Two Americas
It’s a bright, cold Sunday morning with snow on the ground. The kids have evacuated the house at the crack of dawn to take advantage of the snow before it melts. With any luck, none of them will break any bones. I started to do some holiday shopping — online, of course — and got stuck. There is no other company or brand that elicits such complicated, contradictory feelings for me as Amazon. In so many ways, it is an essential utility for our life — and in so many ways, what’s wrong with the country.
Is the more powerful force in American politics greed? The pandemic has exacerbated these long running issues of income inequality: if Jeff Bezos gave each of his 876,000 employees a $105,000 bonus, he’d be left with as much money as he had at the beginning of the pandemic. And yet it will be a struggle for me to avoid Amazon this week for purchasing everything from winter boots to holiday gifts to the ingredients for my homemade mincemeat pies.

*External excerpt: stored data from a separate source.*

(* ===== verification/Budget.v ===== *)
(** * Budget

    [processing/budget.py] and the reservation table of [processing/store.py]: the hard
    sliding window per chat ([ChatBudget], [reserve_send_budget]) and the soft deferral
    per thread ([ThreadBudget]). *)

From Stdlib Require Import ZArith Lia.
From S2P Require Import Prelude Tables Json Models Schema.

Definition REACTION_TTL_MS : Z := 30000.
Definition REPLY_TTL_MS : Z := 120000.
Definition CHAT_HARD_UNITS : Z := 6.
Definition CHAT_HARD_WINDOW_MS : Z := 60000.
Definition THREAD_SOFT_UNITS : Z := 2.
Definition THREAD_SOFT_WINDOW_MS : Z := 10000.

(** [sum(units for ...)] *)
Definition zsum (l : list Z) : Z := foldr Z.add 0 l.

(** [now_ms - window_ms < at_ms <= now_ms] *)
Definition in_window (now_ms window_ms at_ms : Z) : bool :=
  (now_ms - window_ms <? at_ms) && (at_ms <=? now_ms).

Definition spent_in (attempts : list (Z * Z)) (now_ms window_ms : Z) : Z :=
  zsum (map snd (select (λ a, in_window now_ms window_ms a.1) attempts)).

Definition available_units (attempts : list (Z * Z)) (now_ms limit window_ms : Z) : Z :=
  Z.max 0 (limit - spent_in attempts now_ms window_ms).

(** Tuple order of [sorted]. *)
Definition pair_leb (a b : Z * Z) : bool := (a.1 <? b.1) || ((a.1 =? b.1) && (a.2 <=? b.2)).

(** The loop of [next_ready_ms]; [spent] is what came before. *)
Fixpoint ready_loop (ordered : list (Z * Z)) (spent now_ms limit window_ms : Z) : Z :=
  match ordered with
  | [] => now_ms + window_ms
  | (at_ms, units) :: rest =>
      if limit <=? spent + units then at_ms + window_ms
      else ready_loop rest (spent + units) now_ms limit window_ms
  end.

Definition next_ready_ms (attempts : list (Z * Z)) (now_ms limit window_ms : Z) : Z :=
  let ordered := order_by pair_leb (select (λ a, in_window now_ms window_ms a.1) attempts) in
  if 0 <? available_units ordered now_ms limit window_ms then now_ms
  else ready_loop ordered 0 now_ms limit window_ms.

Definition effect_ttl_ms (capability : string) : Z :=
  if capability =?s "reaction" then REACTION_TTL_MS else REPLY_TTL_MS.

Definition within_deadline (queued_ms now_ms ttl_ms : Z) : bool := now_ms - queued_ms <? ttl_ms.

(** ** The persisted ledger *)

Definition of_chat (channel chat_id : string) (r : budget_row) : bool :=
  (bud_channel r =?s channel) && (bud_chat_id r =?s chat_id).

(** [send_budget_attempts] *)
Definition send_budget_attempts (channel chat_id : string) (since_ms : Z) (s : db)
    : list (Z * Z) :=
  map (λ r, (bud_reserved_ms r, bud_units r))
    (order_by (λ a b, bud_reserved_ms a <=? bud_reserved_ms b)
       (select (λ r, of_chat channel chat_id r && (since_ms <? bud_reserved_ms r))
          (send_budget_reservations s))).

In one form or another, greed has undermined most of our institutions, from higher ed to journalism to the U.S. Senate. Right now, the Federal Reserve is pumping money into Wall Street — a strategy guaranteed to make the rich richer — while the Congress (or specifically, the Senate) won’t pass a relief package for everyone else. From dentists to port-a-potties, monopolization is at an all time high, further concentrating wealth in the hands of a ludicrously small number of Americans. (On that topic, this column by Matt Stoller should be required reading.)